There are a lot of textbooks and study guides already available in the addictions treatment field. But Paula DeSanto’s book aims to stand out from those by establishing itself as part of an entirely new therapeutic model. The model is said to be based on a holistic, person-centered approach to treatment that draws heavily upon recent scientific advances, advances in neuroscience that allow for brain “opportunities” rather than brain “illness,” and a de-stigmatization of addiction itself.
It’s important to note that DeSanto’s text, Effective Addiction Treatment: The Minnesota Alternative, is written as a study resource, serving as a guide to best practices for those working in the addictions field. As such it may not be of much interest to non-professionals, although there is certainly a wealth of information here that could be of use to anyone dealing with addiction themselves or with a close friend or family member. The author has spent more than 25 years developing therapeutic programs for mental illness and addictions treatment, and is the current owner and director of the Minnesota Alternatives consultation, training, and outpatient program that gives this book its name.
DeSanto emphasizes the need for a “paradigm change.” After going over some aspects of the field that will already be familiar to most practitioners, such as Motivational Interviewing and the Stages of Change model, the author stresses that treatment should always be client-led. She also explains how neuroscience can be integrated into treatment, and includes annotated diagrams of the human nervous system, neurons, and the brain. The chapter on neuroscience ends with some recommendations on how to increase willpower and self-control, and also lists five simple steps toward increased happiness, taken from The Happiness Advantage by Shawn Achor.
These sorts of tools and techniques are provided throughout the book, and are by no means new or revolutionary. Still, this is perhaps the first treatment manual that does a good job of compiling all of these tips and approaches into one simple, user-friendly volume.
The author goes on to discuss the environmental and chemical aspects of addiction, and includes a useful section on the concept of attunement, as covered by Gabor Mate in In The Realm of Hungry Ghosts. Attunement “literally means being ‘in tune’ with someone else’s emotional states.” Again, this will be familiar to any practitioner who has studied attachment, or who has worked with clients who are struggling to develop a sense of secure attachment in their lives, but it is encouraging to see the concept covered here within the context of addiction treatment.
In chapter 5 we are finally introduced to the Minnesota Alternative model. DeSanto explains that it blends different techniques from a range of theoretical frameworks, including person-centered approaches such as psychiatric rehabilitation; motivational strategies; concepts from neuroscience; holistic and emotion-based interventions; and cultural humility.
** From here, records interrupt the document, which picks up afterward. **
(** * DocFlow: follow-up communication orchestration

    A shallow embedding of [CommunicationCoordinator]
    (src/lib/communicationCoordinator.ts), of [SmartMessagingEngine]
    (src/lib/smartMessaging.ts), of [DocumentClassifier]
    (src/lib/documentClassification.ts) and of [WorkflowAutomation]
    (src/lib/workflowAutomation.ts).

    Conventions of the embedding:
    - a JavaScript [number] is an exact rational ([Q]); the one place where
      the source can produce [-Infinity] ([Math.max()] of no arguments) has a
      type of its own; [undefined] is [None];
    - [Date.now()] is read from the world of the call, in milliseconds ([Z]);
    - a [Map] keyed by strings is a [gmap string _]; a [Set] of strings is the
      list of its members in insertion order;
    - the message-composition collaborator and the delivery gateway are the
      world of a call; every call on them is logged in a trace;
    - a rejected promise ([throw]) is the [Throw] result of the monad [M]. *)

From Stdlib Require Import QArith Qminmax Qround ZArith Lia Lqa.
From stdpp Require Import gmap strings list sorting pretty.

Local Open Scope Q_scope.

(** ** Numbers *)

Module Js.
We are then given a summary of each of the specific stages of the program (from assessment through completion), a program culture and philosophy, and the characteristics that would be required in staff members in order to successfully initiate this treatment model. The author also addresses those systemic challenges that might arise when this model is integrated within others.
There is a lot of useful information here, and DeSanto does an excellent job of pulling together tips and techniques from a variety of sources, shaping them into a new cohesive approach to treatment within the addictions field. I am not convinced that the Minnesota Alternative is quite the paradigm shift it claims to be — rather, it is a mix of several aspects from previous, existing models — but it certainly demonstrates a positive commitment to recovery from addiction, and places the client at the forefront of this recovery journey.